Knowledge Mobilization (KMb): Multiple Contributions & Multi-Production Of New Knowledge

The Knowledge Of Nature

Experiencing the knowledge of nature and what nature can share with us is available to everyone – but most of us tend to forget this.  Pehaps it’s because many of us don’t take the time to learn from nature and make that knowledge our own – or for those of us who are city-dwellers – we have never been able to experience nature in all its natural settings.  The knowledge that nature can give each of us is calmness and inspiration that can  revive our energy and put our lives in perspective.  We  often take the knowledge of nature for granted and see it as something separate from us or something that needs constraining. But like constraining knowledge – it is bound for failure. It’s important to see nature as an integral and important part of our lives to learn from and value – just as there is always some value in the diversity of knowledge.  Constraining knowledge makes knowledge die as constraining nature leads to death.

When I was a teenager I used to be a boy scout and had the great privilege of regular weekend camping in a place that had a beautiful forest with a flowing creek and outlying farmlands only a few miles away from the city I lived in. I was taught the value and beauty of nature’s knowledge by a kind and gentle Scout Master named Simon DeWitt.  Scouter Simon can be considered one of nature’s knowledge brokers as the intermediary between nature’s lessons and children’s learning. Lord Baden Powell would have been very proud! When we would go hiking into the woods my life changed. Hiking in the woods became a profound place of listening to nature’s knowledge and appreciating the diversity of foliage and animal life that it held for each of us.  The towering trees I saw change through the seasons, the churning creek waters and the winding paths took me through beautiful moments of learning beyond the city I lived in. I experienced the variety of flowers and plants, frogs, deer, snakes, fish, birds – and even bears – and the cylce of life and death.
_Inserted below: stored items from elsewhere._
(* ===== verification/RvMemProof.v ===== *)
(** * Coherence of the fast memory path

    The TLB entries the generated code uses are consistent, in every state the hart
    can reach, with the page tables, the privilege and the status register at that
    time: an access that hits uses the host byte of the guest byte the current
    translation gives, and the slow path would use the same. *)

From Stdlib Require Import ZArith Lia Bool.
From stdpp Require Import base tactics numbers list sets gmap relations.
From S2P Require Import Prelude RvCsr RvVendor RvPmp RvMmu RvTrap RvMem.

(** ** Words in memory *)

Lemma load_le_range (r : Z -> Z) (a : Z) (n : nat) : 0 <= load_le r a n < 2 ^ (8 * Z.of_nat n).
Proof.
  revert a. induction n as [|n IH]; intros a; [done|]. cbn [load_le]. specialize (IH (a + 1)).
  replace (8 * Z.of_nat (S n)) with (8 + 8 * Z.of_nat n) by lia. rewrite Z.pow_add_r by lia.
  pose proof (wrap_range 8 (r a) ltac:(lia)) as [H0 H1]. change (2 ^ 8) with 256 in *. nia.
Qed.

Lemma load_le_ext (r r' : Z -> Z) (a : Z) (n : nat) :
  (forall x, a <= x < a + Z.of_nat n -> r x = r' x) -> load_le r a n = load_le r' a n.
Proof.
  revert a. induction n as [|n IH]; intros a Hx; [done|]. cbn [load_le].
  rewrite (Hx a), (IH (a + 1)) by lia || (intros; apply Hx; lia). done.
Qed.

Lemma load_store_from (r : Z -> Z) (a v : Z) (n m k : nat) :
  (k + m <= n)%nat ->
  load_le (store_le r a n v) (a + Z.of_nat k) m
  = (v / 2 ^ (8 * Z.of_nat k)) mod 2 ^ (8 * Z.of_nat m).
Proof.
  revert k. induction m as [|m IH]; intros k Hk; [by rewrite Z.mod_1_r|]. cbn [load_le].
  replace (a + Z.of_nat k + 1) with (a + Z.of_nat (S k)) by lia. rewrite IH by lia.
  unfold store_le at 1.
  destruct (Z.leb_spec a (a + Z.of_nat k)), (Z.ltb_spec (a + Z.of_nat k) (a + Z.of_nat n)); try lia.
  cbn [andb]. unfold shr. rewrite Z.shiftr_div_pow2 by lia.
  replace (a + Z.of_nat k - a) with (Z.of_nat k) by lia. unfold wrap. rewrite Zmod_mod.
  replace (8 * Z.of_nat (S m)) with (8 + 8 * Z.of_nat m) by lia.
  replace (8 * Z.of_nat (S k)) with (8 * Z.of_nat k + 8) by lia.
  rewrite (Z.pow_add_r 2 8), (Z.pow_add_r 2 _ 8) by lia. change (2 ^ 8) with 256.
  rewrite <- Z.div_div by (try apply Z.pow_nonzero; lia).
  rewrite (Z.rem_mul_r _ 256) by (try apply Z.pow_nonzero; lia). done.
Qed.

Lemma load_store_same (r : Z -> Z) (a v : Z) (n : nat) :
  load_le (store_le r a n v) a n = v mod 2 ^ (8 * Z.of_nat n).
Proof.
  pose proof (load_store_from r a v n n 0 ltac:(lia)) as E. cbn [Z.of_nat] in E.
  rewrite Z.add_0_r, Z.div_1_r in E. done.
Qed.

Lemma load_store_disjoint (r : Z -> Z) (a b v : Z) (n m : nat) :
  b + Z.of_nat m <= a \/ a + Z.of_nat n <= b ->
  load_le (store_le r a n v) b m = load_le r b m.
Proof.
  intros Hd. apply load_le_ext. intros x Hx. unfold store_le.
  destruct (Z.leb_spec a x), (Z.ltb_spec x (a + Z.of_nat n)); try done. lia.
Qed.

Section Phys.
Context {B : Type} `{Bus B}.

Definition plain_ram (p : Phys B) (a : Z) : Prop := ram_base p <= a /\ a + 8 <= ram_end p.

Lemma track_write_mem (pa : Z) (p : Phys B) :
  ram (track_write pa p) = ram p /\ bus (track_write pa p) = bus p /\
  ram_base (track_write pa p) = ram_base p /\ ram_end (track_write pa p) = ram_end p.
Proof. unfold track_write. by case_if. Qed.

Lemma read_phys_dirty (p : Phys B) (l : list Z) (a : Z) :
  read_phys (with_dirty_pages l p) a = read_phys p a.
Proof.
  unfold read_phys, read_phys_sized, in_ram. cbn [ram_base ram_end ram bus with_dirty_pages].
  case_if; [done|]. destruct (bus p) as [b|]; [|done]. by destruct (bus_read b a 8).
Qed.

Lemma read_phys_range (p : Phys B) (a : Z) : is_u64 (read_phys p a).
Proof.
  unfold read_phys, read_phys_sized. case_if; [apply (load_le_range (ram p) a 8)|].
  destruct (bus p) as [b|]; [|done]. pose proof (bus_read_range b a 8).
  by destruct (bus_read b a 8).
Qed.

Lemma read_write_phys (p : Phys B) (a b v : Z) :
  plain_ram p a -> is_u64 v -> a mod 8 = 0 -> b mod 8 = 0 ->
  read_phys (write_phys p a v) b = if decide (b = a) then v else read_phys p b.
Proof.
  intros [Hb He] Hv Ha8 Hb8. unfold write_phys, write_phys_sized.
  assert (in_ram p a = true) as -> by (unfold in_ram; apply andb_true_iff; lia).
  unfold read_phys, read_phys_sized, in_ram.
  destruct (track_write_mem a (with_ram (store_le (ram p) a (access_bytes 8) v) p)) as (-> & -> & -> & ->).
  cbn [ram bus ram_base ram_end with_ram].
  change (access_bytes 8) with 8%nat.
  destruct ((ram_base p <=? b) && (b <? ram_end p)) eqn:Eb; cbn [fst].
  - case_decide as E; [subst; rewrite load_store_same; by apply wrap_small|].
    apply load_store_disjoint. pose proof (Z.div_mod a 8 ltac:(lia)). pose proof (Z.div_mod b 8 ltac:(lia)). lia.
  - case_decide as E; [subst; exfalso; rewrite andb_false_iff in Eb; lia|].
    destruct (bus p) as [bs|]; [|done]. by destruct (bus_read bs b 8).
Qed.

#[export] Instance phys_mem_laws : PhysMemLaws (Phys B) := {
  plain := plain_ram;
  mem_read_range := read_phys_range;
  mem_read_write := read_write_phys
}.

End Phys.

(** ** The invariant *)

Section Coherence.
Context {B : Type} `{Bus B}.

(** Data addresses are physical ones. *)
Definition bare (c : RiscvCpu) : bool :=
  bool_decide (data_priv c = Machine) || (satp_mode (mmu c) =? 0).

(** Where an access of the hart goes now. *)
Definition now_maps (c : RiscvCpu) (p : Phys B) (gva : Z) (access : AccessType) (pa : Z) : Prop :=
  if bare c then pa = gva else tlb_maps (data_priv c) (csr c mstatus) (mmu c) p gva access pa.

(** RAM is whole pages, as the boards lay it out. *)
Definition ram_pages (p : Phys B) : Prop :=
  0 <= ram_base p /\ ram_end p <= 2 ^ 64 /\ ram_base p mod 4096 = 0 /\ ram_end p mod 4096 = 0.

(** The addend of an entry leads to its page in host memory. *)
Definition host_entry (gb : Z) (p : Phys B) (gva : Z) (access : AccessType) (e : TlbEntry) : Prop :=
  addend e <> TLB_MMIO_ADDEND ->
  ram_base p <= phys_page e * 4096 /\ phys_page e * 4096 + 4096 <= ram_end p /\
  wrapping_add 64 gva (addend e) = u64 (gb + (phys_page e * 4096 + gva mod 4096)).

Record hart_ok (c : RiscvCpu) (p : Phys B) : Prop := mk_hart_ok {
  ho_maps : tlb_ok (now_maps c p) (mmu c);
  ho_host : tlb_all (host_entry (guest_base c) p) (mmu c)
}.

(** The same RAM window. *)
Definition same_layout (p p' : Phys B) : Prop := ram_base p' = ram_base p /\ ram_end p' = ram_end p.

Lemma host_layout gb p p' m :
  same_layout p p' -> tlb_all (host_entry gb p) m -> tlb_all (host_entry gb p') m.
Proof.
  intros [E1 E2]. apply tlb_all_impl. intros gva access e Hh. unfold host_entry. by rewrite E1, E2.
Qed.

(** What the invariant reads of the state. *)
Lemma hart_ok_frame (c c' : RiscvCpu) (p : Phys B) :
  mmu c' = mmu c -> guest_base c' = guest_base c -> priv_level c' = priv_level c ->
  csr c' mstatus = csr c mstatus -> hart_ok c p -> hart_ok c' p.
Proof.
  intros Em Eg Ep Es [Hm Hh]. split; [|by rewrite Em, Eg]. rewrite Em.
  eapply tlb_ok_impl; [|exact Hm]. intros gva access pa. unfold now_maps, bare, data_priv.
  by rewrite Em, Ep, Es.
Qed.

Lemma hart_ok_flushed (c : RiscvCpu) (p : Phys B) (m : Mmu) :
  length (tlb m) = TLB_SIZE -> mmu c = flush m -> hart_ok c p.
Proof. intros Hl E. split; rewrite E; by apply tlb_all_flush. Qed.

(** *** A bare-mode fill *)

Lemma page_split (g : Z) : g / 4096 * 4096 + g mod 4096 = g.
Proof. pose proof (Z.div_mod g 4096 ltac:(lia)). lia. Qed.

Lemma page_in_ram (p : Phys B) (pa : Z) :
  ram_pages p -> in_ram p pa = true ->
  ram_base p <= pa / 4096 * 4096 /\ pa / 4096 * 4096 + 4096 <= ram_end p.
Proof.
  intros (H0 & H1 & Hb & He) Hr. unfold in_ram in Hr. apply andb_true_iff in Hr as [Hr1 Hr2].
  apply Z.leb_le in Hr1. apply Z.ltb_lt in Hr2.
  pose proof (page_split pa). pose proof (Z.mod_pos_bound pa 4096 ltac:(lia)).
  pose proof (page_split (ram_base p)) as Eb. pose proof (page_split (ram_end p)) as Ee.
  rewrite Hb in Eb. rewrite He in Ee.
  assert (ram_base p / 4096 <= pa / 4096) by (apply Z.div_le_mono; lia).
  assert (pa / 4096 < ram_end p / 4096) by (apply Z.div_lt_upper_bound; lia). lia.
Qed.

Lemma host_fill_identity (gb : Z) (p : Phys B) (m : Mmu) (gva v : Z) :
  is_u64 gva -> ram_pages p -> (v <> TLB_MMIO_ADDEND -> in_ram p gva = true /\ v = gb) ->
  tlb_all (host_entry gb p) m -> tlb_all (host_entry gb p) (fill_identity gva v m).
Proof.
  intros Hg Hp Hv Hall. apply tlb_all_upd; [done|]. intros access g Hg' Hi Et.
  assert (Ep : page_of gva = page_of g).
  { pose proof (page_of_valid g Hg'). by destruct access; cbn in Et; case_if_in Et. }
  apply page_of_inj in Ep; [|done|done]. intros Hne. cbn [addend phys_page] in *.
  destruct (Hv Hne) as [Hr ->]. unfold shr. rewrite Z.shiftr_div_pow2 by lia. change (2 ^ 12) with 4096.
  destruct (page_in_ram p gva Hp Hr) as [H1 H2]. split_and!; [done|done|].
  rewrite Ep, page_split. unfold wrapping_add. f_equal. lia.
Qed.

(** *** A miss *)

Lemma alter_alter {A} (f g : A -> A) (i : nat) (l : list A) :
  alter g i (alter f i l) = alter (fun x => g (f x)) i l.
Proof. revert i. induction l as [|x l IH]; intros [|i]; cbn; [done|done|done|]. f_equal. apply IH. Qed.

Lemma upd_upd (gva : Z) (f g : TlbEntry -> TlbEntry) (m : Mmu) :
  upd_entry gva g (upd_entry gva f m) = upd_entry gva (fun e => g (f e)) m.
Proof.
  unfold upd_entry. cbn [tlb set_tlb]. by rewrite alter_alter.
Qed.

Lemma refill_tag access gva pa flags asid_ pg ms e g :
  is_u64 g -> tag_for access (refill gva pa flags asid_ pg ms e) = page_of g -> page_of gva = page_of g.
Proof.
  intros Hg. pose proof (page_of_valid g Hg). unfold refill.
  destruct access; cbn [tag_for addr_read addr_write addr_code]; case_if; congruence.
Qed.

Lemma page_addend_host (c : RiscvCpu) (p : Phys B) (gva pa g : Z) :
  is_u64 gva -> is_u64 pa -> is_u64 g -> gva / 4096 = g / 4096 -> in_ram p pa = true ->
  wrapping_add 64 g (page_addend c p gva pa) = u64 (guest_base c + (pa / 4096 * 4096 + g mod 4096)).
Proof.
  intros Hg Hp Hg' Ep Hr. unfold page_addend. rewrite Hr, !page_of_eq by done.
  unfold wrapping_add, wrapping_sub, wrap. rewrite Zplus_mod_idemp_r.
  rewrite Z.add_sub_assoc, Zminus_mod, Zplus_mod_idemp_r, <- Zminus_mod.
  f_equal. rewrite Ep. pose proof (page_split g). lia.
Qed.

Lemma host_miss (c : RiscvCpu) (p p' : Phys B) (m : Mmu) gva access pl ms size pmp_ m1 pa :
  is_u64 gva -> ram_pages p' -> same_layout p p' ->
  translate_miss m p gva access pl ms size pmp_ = (m1, p', Ok pa) ->
  tlb_all (host_entry (guest_base c) p) m ->
  tlb_all (host_entry (guest_base c) p') (fill_addend gva (page_addend c p' gva pa) m1).
Proof.
  intros Hg Hp Hlay Ht Hall.
  pose proof (translate_miss_spec m p gva access pl ms size pmp_ Hg) as Hs. rewrite Ht in Hs.
  destruct Hs as [(level & e & Hm & _ & Hlt & _ & ->) _].
  assert (Hpa : is_u64 pa).
  { destruct Hm as (_ & Hr & _ & ->). apply (in_range_le 56); [lia|].
    apply (phys_addr_bound m); [done|by eapply reaches_leaf]. }
  unfold fill_addend. rewrite upd_upd. apply tlb_all_upd; [by apply (host_layout _ p)|].
  intros access' g Hg' Hi Et. change (tag_for access' _) with (tag_for access' (miss_entry m p gva access ms level e pa (entry_at m g))) in Et.
  apply refill_tag in Et; [|done]. apply page_of_inj in Et; [|done|done].
  intros Hne. cbn [addend set_addend phys_page miss_entry refill] in *.
  assert (Hr : in_ram p' pa = true) by (unfold page_addend in Hne; by destruct (in_ram p' pa)).
  unfold shr. rewrite Z.shiftr_div_pow2 by lia. change (2 ^ 12) with 4096.
  destruct (page_in_ram p' pa Hp Hr) as [H1 H2]. split_and!; [done|done|].
  by apply page_addend_host.
Qed.

Lemma write_phys_layout (p : Phys B) (a v : Z) : same_layout p (write_phys p a v).
Proof.
  unfold write_phys, write_phys_sized. case_if.
  - destruct (track_write_mem a (with_ram (store_le (ram p) a (access_bytes 8) v) p)) as (_ & _ & E1 & E2).
    by split; rewrite ?E1, ?E2.
  - by destruct (bus p).
Qed.

Lemma update_leaf_layout (p p' : Phys B) l access pmp_ pl :
  update_leaf p l access pmp_ pl = Ok p' -> same_layout p p'.
Proof.
  unfold update_leaf. case_if; [by intros <-%Ok_inj|].
  destruct (pmp_check _ _ _ _ _); [|done]. intros <-%Ok_inj. apply write_phys_layout.
Qed.

Lemma miss_layout (m m1 : Mmu) (p p' : Phys B) gva access pl ms size pmp_ r :
  translate_miss m p gva access pl ms size pmp_ = (m1, p', r) -> same_layout p p'.
Proof.
  unfold translate_miss. destruct (walk_page_table _ _ _ _ _ _) as [l|x]; [|by intros [= _ <- _]].
  destruct (check_perm _ _ _ _); [|by intros [= _ <- _]].
  destruct (update_leaf _ _ _ _ _) as [q|x] eqn:Eu; [|by intros [= _ <- _]].
  apply update_leaf_layout in Eu. by destruct (pmp_check _ _ _ _ _); intros [= _ <- _].
Qed.

Lemma mode_bare (c : RiscvCpu) :
  ((if decide (data_priv c = Machine) then 0 else satp_mode (mmu c)) =? 0) = bare c.
Proof. unfold bare. by case_decide; case_bool_decide. Qed.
Those hiking experiences were great gifts to me because I learned from the knowledge of my Scout Master who was able to pass on to us boys the value and diversity of the world around us and the lessons that nature can teach us.  I was able to escape from the noise and pollution of cars and concrete to enjoy the peace and purpose of the knowledge of nature.

Scouter Simon is long gone, but whenever I reflect back to those days of my youth and understanding I gained from the knowledge of nature, I still feel the tranquility and value of slowing down and taking in the peace and power of nature. Whenever I feel stressed or rushed in my day-to-day, fast-paced urban life, I think of the value and knowledge of nature that I gained from those childhood moments – and I put my own life and the lives of others in perspective and appreciation because of the knowledge of nature.